Book Blogger Appreciation Week is a week-long event that celebrates the work and contributions of book bloggers. There’s a new blog topic each day, and I plan to actively participate. I’ll be back to regularly scheduled programming next week.
Wednesday’s Topic: We invite you to share with us a book or genre you tried due to the influence of another blogger. What made you cave in to try something new and what was the experience like?

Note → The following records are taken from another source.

(** [NewOptions] in two halves: the first check that fails decides the
    failure; when none does, the rest of the function runs on the resolved
    parameters. *)
Lemma NewOptions_parameters `{Platform} (env : Env) (r : Request) n :
  NewOptions env r n =
  match firstParameterError r with
  | Some message => Panic (BadRequest message)
  | None => afterParameters env r n
  end.
Proof.
  unfold NewOptions, firstParameterError, afterParameters. cbv zeta.
  check (durationValid r) (resolvedDuration r).
  check (graphTypeValid r) (resolvedGraphType r).
  check (appGraphTypeValid r) tt.
  check (groupByValid r) (resolvedGroupBy r).
  check (includeIstioValid r)
    (resolvedBool (Get (Query r) "includeIstio") defaultIncludeIstio).
  check (injectServiceNodesValid r)
    (resolvedBool (Get (Query r) "injectServiceNodes") defaultInjectServiceNodes).
  destruct (queryTimeValid r) eqn:Hq; cbn [negb]; unfold queryTimeValid in Hq;
    [|check_fails].
  match goal with
  | |- bind ?X _ _ = _ =>
      assert (Hs : X = resolvedQueryTime env r) by solve_step;
      rewrite Hs; clear Hs
  end.
  destruct (vendorValid r) eqn:Hv; cbn [negb]; unfold vendorValid in Hv.
  - apply bind_ext. intros queryTime n1.
    step (resolvedVendor r). reflexivity.
  - destruct (resolvedQueryTime_Ok env r n) as (queryTime & n1 & Hrun).
    rewrite (bind_Ok _ _ _ _ _ Hrun). check_fails.
Qed.

Ltac bad_or_step v :=
  match goal with
  | |- exists _, bind ?X _ _ = _ =>
      let Hd := fresh "Hd" in
      let m := fresh "message" in
      assert (Hd : X = ret v \/ (exists m, X = graph.BadRequest m))
        by solve_panic_dich;
      destruct Hd as [Hd|[m Hd]]; rewrite Hd;
      [ rewrite bind_ret; clear Hd | by exists m ]
  end.

(** An app node graph with a graph type other than app and versionedApp is
    refused, whatever else the request holds. *)
Lemma app_graphType_BadRequest `{Platform} (env : Env) (r : Request) n :
  index (Vars r) "app" <> "" ->
  Get (Query r) "graphType" <> graph.GraphTypeApp ->
  Get (Query r) "graphType" <> graph.GraphTypeVersionedApp ->
  exists message, NewOptions env r n = Panic (BadRequest message).
Proof.
  intros Happ Hgt1 Hgt2. unfold NewOptions. cbv zeta.
  bad_or_step (resolvedDuration r).
  bad_or_step (resolvedGraphType r).
  assert (Hcheck : (index (Vars r) "app" !=? "") &&
                   (resolvedGraphType r !=? graph.GraphTypeApp) &&
                   (resolvedGraphType r !=? graph.GraphTypeVersionedApp) = true).
  { rewrite !andb_true_iff, !eqb_neq_true. unfold resolvedGraphType.
    destruct (String.eqb_spec (Get (Query r) "graphType") ""); done. }
  rewrite Hcheck. by eexists.
Qed.



Lemma succeeds_Ok {A} (x : Result A) : succeeds x = true -> exists a, x = Ok a.
Proof. destruct x as [a|f]; [by exists a|done]. Qed.

Lemma failureOf_Panic {A} (x : Result A) f : failureOf x = Some f -> x = Panic f.
Proof. destruct x as [a|f']; [done|]. by intros [= ->]. Qed.

(** Two runs whose continuations fail alike fail alike. *)
Lemma failureOf_bind {A B C} (x : M A) (k : A -> M B) (k' : A -> M C) n :
  (forall a n1, failureOf (k a n1) = failureOf (k' a n1)) ->
  failureOf (bind x k n) = failureOf (bind x k' n).
Proof.
  intros Hk. unfold bind. destruct (x n) as [[a n1]|f]; [apply Hk|done].
Qed.

(** Past the checks of the single parameters, the path variables app,
    service, version and workload are copied into the descriptor, and
    nothing that can fail reads them. *)
Lemma afterParameters_failure `{Platform} (env : Env) (r r' : Request) n :
  index (Vars r') "namespace" = index (Vars r) "namespace" ->
  Query r' = Query r ->
  ContextToken r' = ContextToken r ->
  failureOf (afterParameters env r' n) = failureOf (afterParameters env r n).
Proof.
  intros Hns Hquery Htoken.
  unfold afterParameters, resolvedQueryTime, resolvedDuration, effectiveNamespaces.
  rewrite Hns, Hquery, Htoken.
  do 5 (apply failureOf_bind; intros ? ?).
  rewrite !parseAppenders_spec.
  destruct (has (Query r) "appenders"); [destruct (firstUnrecognized _)|];
    reflexivity.
Qed.

(** The graph types the first check of the graphType parameter accepts. *)
Lemma graphTypeValid_types (r : Request) :
  resolvedGraphType r ∈ [graph.GraphTypeApp; graph.GraphTypeService;
                         graph.GraphTypeVersionedApp; graph.GraphTypeWorkload] ->
  graphTypeValid r = true.
Proof.
  unfold graphTypeValid, resolvedGraphType. cbv zeta.
  destruct (String.eqb (Get (Query r) "graphType") ""); [done|].
  rewrite !elem_of_cons, elem_of_nil.
  intros [-> | [-> | [-> | [-> | []]]]]; reflexivity.
Qed.


(** *** The graph type of a node graph *)

(** C3, as amended: a request whose app path variable is set is refused with
    BadRequest unless its graphType is app or versionedApp, whatever else it
    holds (an absent graphType stands for workload, and is refused as well).
    The service, version and workload path variables carry no such rule.
    A request that passes the other checks, and whose app is not set or
    whose graph type is app or versionedApp, is resolved to a descriptor of
    its graph type, be that app, service, versionedApp or workload, whatever
    the three variables hold, and the descriptor holds them; and while app
    is not set, whether a request is refused, and with which failure, does
    not depend on the three variables at all. *)
Theorem app_node_graph_needs_app_graphType `{Platform} (env : Env) (r : Request) n :
  (index (Vars r) "app" <> "" ->
   Get (Query r) "graphType" <> graph.GraphTypeApp ->
   Get (Query r) "graphType" <> graph.GraphTypeVersionedApp ->
   exists message, NewOptions env r n = Panic (BadRequest message)) /\
  (index (Vars r) "app" = "" \/
   resolvedGraphType r = graph.GraphTypeApp \/
   resolvedGraphType r = graph.GraphTypeVersionedApp ->
   forall accessible,
     resolvedGraphType r ∈ [graph.GraphTypeApp; graph.GraphTypeService;
                            graph.GraphTypeVersionedApp; graph.GraphTypeWorkload] ->
     durationValid r = true ->
     groupByValid r = true ->
     includeIstioValid r = true ->
     injectServiceNodesValid r = true ->
     queryTimeValid r = true ->
     vendorValid r = true ->
     authorizedSet env r = Some accessible ->
     effectiveNamespaces r <> "" ->
     firstMissing accessible (requestedNamespaces r) = None ->
     firstUnrecognized (requestedNames (Query r)) = None ->
     exists o n',
       NewOptions env r n = Ok (o, n') /\
       GraphType (vendorOptions o) = resolvedGraphType r /\
       Service (nodeOptions o) = index (Vars r) "service" /\
       Version (nodeOptions o) = index (Vars r) "version" /\
       Workload (nodeOptions o) = index (Vars r) "workload") /\
  (index (Vars r) "app" = "" ->
   forall r' : Request,
     index (Vars r') "app" = "" ->
     index (Vars r') "namespace" = index (Vars r) "namespace" ->
     Query r' = Query r ->
     ContextToken r' = ContextToken r ->
     failureOf (NewOptions env r' n) = failureOf (NewOptions env r n)).
Proof.
  split; [apply app_graphType_BadRequest|]. split.
  - intros Happ accessible Hgt Hd Hgb Hii Hisn Hqt Hv Hauth Hne Hmiss Happenders.
    assert (Hvalid : parametersValid r = true).
    { rewrite parametersValid_checks, Hd, Hgb, Hii, Hisn, Hqt, Hv.
      rewrite (graphTypeValid_types r Hgt).
      assert (appGraphTypeValid r = true) as ->.
      { unfold appGraphTypeValid.
        destruct Happ as [-> | [-> | ->]]; [reflexivity| |];
          by destruct (index (Vars r) "app" !=? ""). }
      cbn [andb]. apply negb_true_iff. by apply String.eqb_neq. }
    rewrite (NewOptions_valid env r accessible n Hvalid Hauth).
    unfold resolution.
    destruct (resolvedQueryTime_Ok env r n) as (queryTime & n1 & Hq).
    rewrite (bind_Ok _ _ _ _ _ Hq).
    pose proof (namespaceLoop_spec env accessible (resolvedDuration r) queryTime
                  (strings.Split (effectiveNamespaces r) ",") ∅ n1) as Hloop.
    fold (requestedNamespaces r) in Hloop. rewrite Hmiss in Hloop.
    destruct Hloop as (namespaceMap & n2 & Hloop & _).
    rewrite (bind_Ok _ _ _ _ _ Hloop).
    rewrite parseAppenders_spec, Happenders.
    destruct (has (Query r) "appenders"); cbn [lift];
      rewrite (bind_Ok _ _ _ _ n2 eq_refl); by eexists _, _.
  - intros Happ r' Happ' Hns Hquery Htoken.
    rewrite !NewOptions_parameters.
    assert (firstParameterError r' = firstParameterError r) as ->.
    { unfold firstParameterError, durationValid, graphTypeValid,
        appGraphTypeValid, groupByValid, includeIstioValid,
        injectServiceNodesValid, queryTimeValid, vendorValid, resolvedGraphType.
      by rewrite Hquery, Happ, Happ'. }
    destruct (firstParameterError r); [reflexivity|].
    by apply afterParameters_failure.
Qed.
(** * power_images: thumbnails, static fallback and unique image fields

    A shallow embedding of [power_images/fields.py] and
    [power_images/helpers.py].  Python objects become records, the mutable
    surroundings (storage backend, logger, database) become an explicit
    world threaded through a state-and-exception monad, and the framework
    and imaging libraries the code calls into are parameters. *)

From Stdlib Require Import ZArith Lia Ascii String DecimalString.
From stdpp Require Import base option list strings gmap.

Open Scope string_scope.
Open Scope list_scope.

#[local] Arguments String.append !_ _ / : simpl nomatch.

(** ** Python strings

    Strings are ASCII text; [os.path] is [posixpath]. *)

Module Py.

Definition sep : ascii := "/"%char.
Definition extsep : ascii := "."%char.

Definition is_sep (c : ascii) : bool := Ascii.eqb c sep.

Definition str_is_empty (s : string) : bool :=
  match s with EmptyString => true | String _ _ => false end.

(** [str(n)] for an [int]. *)
Definition str_of_int (n : Z) : string :=
  NilZero.string_of_int (Z.to_int n).

(** [c.isdigit()] for one character. *)
Definition char_isdigit (c : ascii) : bool :=
  let n := nat_of_ascii c in (48 <=? n)%nat && (n <=? 57)%nat.

Fixpoint all_chars (p : ascii -> bool) (s : string) : bool :=
  match s with
  | EmptyString => true
  | String c r => p c && all_chars p r
  end.

(** [s.isdigit()]: at least one character and all of them digits. *)
Definition isdigit (s : string) : bool :=
  negb (str_is_empty s) && all_chars char_isdigit s.

Definition char_lower (c : ascii) : ascii :=
  let n := nat_of_ascii c in
  if (65 <=? n)%nat && (n <=? 90)%nat then ascii_of_nat (n + 32) else c.

(** [s.lower()] *)
Fixpoint lower (s : string) : string :=
  match s with
  | EmptyString => EmptyString
  | String c r => String (char_lower c) (lower r)
  end.

(** [s.startswith('/')] *)
Definition startswith_sep (s : string) : bool :=
  match s with
  | String c _ => is_sep c
  | EmptyString => false
  end.

(** [s.endswith('/')] *)
Fixpoint endswith_sep (s : string) : bool :=
  match s with
  | EmptyString => false
  | String c EmptyString => is_sep c
  | String _ r => endswith_sep r
  end.

(** [s.rstrip(c)] for a single character [c]. *)
Fixpoint rstrip (c : ascii) (s : string) : string :=
  match s with
  | EmptyString => EmptyString
  | String a r =>
      let r' := rstrip c r in
      if Ascii.eqb a c && str_is_empty r' then EmptyString else String a r'
  end.

(** [s.lstrip(c)] for a single character [c]. *)
Fixpoint lstrip (c : ascii) (s : string) : string :=
  match s with
  | EmptyString => EmptyString
  | String a r => if Ascii.eqb a c then lstrip c r else s
  end.

(** [s.strip(c)] *)
Definition strip (c : ascii) (s : string) : string := rstrip c (lstrip c s).

(** [s.split('/')]: never the empty list. *)
Fixpoint split_sep (s : string) : list string :=
  match s with
  | EmptyString => [EmptyString]
  | String c r =>
      if is_sep c then EmptyString :: split_sep r
      else match split_sep r with
           | x :: xs => String c x :: xs
           | [] => [String c EmptyString]
           end
  end.

(** ['/'.join(l)] *)
Fixpoint join_sep (l : list string) : string :=
  match l with
  | [] => EmptyString
  | [x] => x
  | x :: xs => x +:+ String sep (join_sep xs)
  end.

(** [l.insert(i, x)]: a negative index counts from the end, and an index
    outside the list is clamped to one of its ends. *)
Definition list_insert {A} (i : Z) (x : A) (l : list A) : list A :=
  let n := Z.of_nat (length l) in
  let j := if (i <? 0)%Z then Z.max 0 (i + n) else Z.min i n in
  take (Z.to_nat j) l ++ x :: drop (Z.to_nat j) l.

End Py.

(** ** [os.path] (POSIX flavour) *)

Module posixpath.
Import Py.

(** The pair [(p[:i], p[i:])] with [i = p.rfind('/') + 1]. *)
Fixpoint cut (p : string) : string * string :=
  match p with
  | EmptyString => (EmptyString, EmptyString)
  | String c r =>
      let '(h, t) := cut r in
      match h with
      | EmptyString =>
          if is_sep c then (String c EmptyString, t)
          else (EmptyString, String c t)
      | String _ _ => (String c h, t)
      end
  end.

(** [os.path.basename(p)] *)
Definition basename (p : string) : string := snd (cut p).

(** [os.path.dirname(p)]: the head, without its trailing separators
    unless it consists of separators only. *)
Definition dirname (p : string) : string :=
  let head := fst (cut p) in
  if negb (str_is_empty head) && negb (str_is_empty (rstrip sep head))
  then rstrip sep head
  else head.

(** One round of the loop of [os.path.join]. *)
Definition join_step (path b : string) : string :=
  if startswith_sep b then b
  else if str_is_empty path || endswith_sep path then path +:+ b
  else path +:+ String sep b.

(** [os.path.join(a, *p)] *)
Definition join (a : string) (p : list string) : string :=
  fold_left join_step p a.

(** The pair [(p[:i], p[i:])] with [i = p.rfind('.')], or [None] when
    [p] has no dot. *)
Fixpoint cut_dot (p : string) : option (string * string) :=
  match p with
  | EmptyString => None
  | String c r =>
      match cut_dot r with
      | Some (h, t) => Some (String c h, t)
      | None => if Ascii.eqb c extsep then Some (EmptyString, p) else None
      end
  end.

(** [os.path.splitext(p)]: the extension starts at the last dot of the
    last component, unless that component has dots at its front only. *)
Definition splitext (p : string) : string * string :=
  let '(head, tail) := cut p in
  match cut_dot tail with
  | Some (root, ext) =>
      if str_is_empty (lstrip extsep root) then (p, EmptyString)
      else (head +:+ root, ext)
  | None => (p, EmptyString)
  end.

End posixpath.

(** ** Python values, exceptions and outcomes *)

#[warnings="-register-all"]
Inductive pyval : Type :=
| PNone
| PBool (b : bool)
| PInt (n : Z)
| PStr (s : string)
| PSeq (l : list pyval).

(** An [IOError] ([OSError]) object, by the arguments it was built from.
    Its data attributes are [args], [errno], [strerror] and [filename]; the
    last three are [None] unless it was built from two or three
    arguments. *)
Record io_error := mk_io_error {
  io_ctor_args : list pyval
}.

Inductive exn : Type :=
| ValueError (msg : string)
| TypeError (msg : string)
| AttributeError (msg : string)
| IOError (e : io_error)
| ImproperlyConfigured (msg : string)
| OtherError (cls msg : string).

Inductive outcome (A : Type) : Type :=
| Returned (a : A)
| Raised (e : exn).
Arguments Returned {A} a.
Arguments Raised {A} e.

#[export] Instance outcome_ret : MRet outcome := fun A a => Returned a.
#[export] Instance outcome_bind : MBind outcome := fun A B f o =>
  match o with
  | Returned a => f a
  | Raised e => Raised e
  end.

Definition io_errno (e : io_error) : pyval :=
  match io_ctor_args e with
  | [n; _] | [n; _; _] => n
  | _ => PNone
  end.

Definition io_strerror (e : io_error) : pyval :=
  match io_ctor_args e with
  | [_; s] | [_; s; _] => s
  | _ => PNone
  end.

Definition io_filename (e : io_error) : pyval :=
  match io_ctor_args e with
  | [_; _; f] => f
  | _ => PNone
  end.

(** [e.args]: the constructor arguments, without the file name. *)
Definition io_args (e : io_error) : pyval :=
  match io_ctor_args e with
  | [n; s; _] => PSeq [n; s]
  | l => PSeq l
  end.

(** Attribute lookup [getattr(e, attr)] on a caught [IOError]: a name that
    is not an attribute of the object raises [AttributeError]. *)
Definition IOError_getattr (e : io_error) (attr : string) : outcome pyval :=
  if String.eqb attr "args" then Returned (io_args e)
  else if String.eqb attr "errno" then Returned (io_errno e)
  else if String.eqb attr "strerror" then Returned (io_strerror e)
  else if String.eqb attr "filename" then Returned (io_filename e)
  else Raised (AttributeError
                 ("'IOError' object has no attribute '" +:+ attr +:+ "'")).

(** ** Model instances, fields and field files *)

(** A model instance: its primary key, its [str()], and the values of the
    string-valued attributes this code reads (the stored file name of a
    file field, the text of a fallback field): [None] or a string. *)
Record Instance := mk_instance {
  pk : option Z;
  instance_str : string;
  attrs : gmap string (option string)
}.

(** Python truth of [None] or a string. *)
Definition truthy (v : option string) : bool :=
  match v with
  | Some s => negb (Py.str_is_empty s)
  | None => false
  end.

(** A [UniqueImageField] ([choice_field = None]: the class has no such
    attribute) or a [SelectableUniqueImageField] ([choice_field = Some c]).
    [base_kwargs] are the keyword arguments kept by [models.ImageField]. *)
Record Field := mk_field {
  field_name : string;
  thumbnails : bool;
  thumbnail_sizes : list Z;
  choice_field : option string;
  base_kwargs : gmap string pyval
}.

(** A model class, as far as [contribute_to_class] looks at it. *)
Record ModelClass := mk_model {
  model_label : string;
  abstract : bool
}.

(** *** [deconstruct] and the constructors *)

Abbreviation kwargs := (gmap string pyval).

(** What [deconstruct] returns: [(name, path, args, kwargs)]. *)
Definition deconstructed : Type := string * string * list pyval * kwargs.

Definition class_path (self : Field) : string :=
  match choice_field self with
  | None => "power_images.fields.UniqueImageField"
  | Some _ => "power_images.fields.SelectableUniqueImageField"
  end.

(** [models.ImageField.deconstruct]: the field's name, the import path of
    its class, no positional arguments, and the framework's own keyword
    arguments. *)
Definition ImageField_deconstruct (self : Field) : deconstructed :=
  (field_name self, class_path self, [], base_kwargs self).

Definition UniqueImageField_deconstruct (self : Field) : deconstructed :=
  let '(nm, pth, args, kw) := ImageField_deconstruct self in
  let kw :=
    if thumbnails self
    then <["thumbnail_sizes" := PSeq (PInt <$> thumbnail_sizes self)]>
           (<["thumbnails" := PBool (thumbnails self)]> kw)
    else kw in
  (nm, pth, args, kw).

Definition SelectableUniqueImageField_deconstruct (self : Field)
  : deconstructed :=
  let '(nm, pth, args, kw) := UniqueImageField_deconstruct self in
  (nm, pth, args, <["choice_field" := PStr (default "" (choice_field self))]> kw).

In a weird way, I think my reading has actually gotten more selective since BBAW last year. After I was nominated for Best Nonfiction Review Blog in 2009, I started reading more and more nonfiction, since that seemed to be what people expected. I did read a lot of nonfiction before, but the choice has seemed more deliberate since then.
But there have still definitely been some blogger-influenced book choices in the last year — some good, some not-so-good.
I know that I wouldn’t have read the Hunger Games Trilogy by Suzanne Collins if it weren’t for bloggers. I hadn’t even heard of the series before it got so much natural buzz, and then once it was going I wanted to be part of the excitement. So I read them, and ended up enjoying them quite a bit.
On the other hand, I read Fingersmith by Sarah Waters as part of Care’s Online Book Club, and really didn’t like that book. Lots and lots of bloggers have, but I just didn’t like any of the characters, didn’t find the story that engaging, and ended up feeling like it was a book I could have read the summary of on Wikipedia and been fine with (that’s what I did with the entire Twilight series, and I’m ok with admitting that). But, to each is his/her own!
I’ve also been lucky enough to have some blogging friends mail books my way that they think I would like Care (of the previously mentioned Online Book Club) mailed me An Education by Lynn Barber, which is memoir of a young woman in Britain growing into a journalist. And Jill at Fizzy Thoughts sent me The Woman Who Fell from the Sky by Jennifer Steil, another memoir about a female journalist, this time in Yemen. I liked both books, and I can sense a trend of what everyone things about me!
As with yesterday’s topic, I could go on and on with more books I know I picked up because of bloggers — Carnet de Voyage by Craig Thompson, Burma Chronicles by Guy Delisle, Looking for Alaska by John Green, The Magicians by Lev Grossman, and Hunger: An Unnatural History by Sharman Apt Russell come to mind just from looking at my review archive.
So I guess my reading actually hasn’t become as insular as I thought — thanks bloggers, for keeping me on my toes and exploring new things.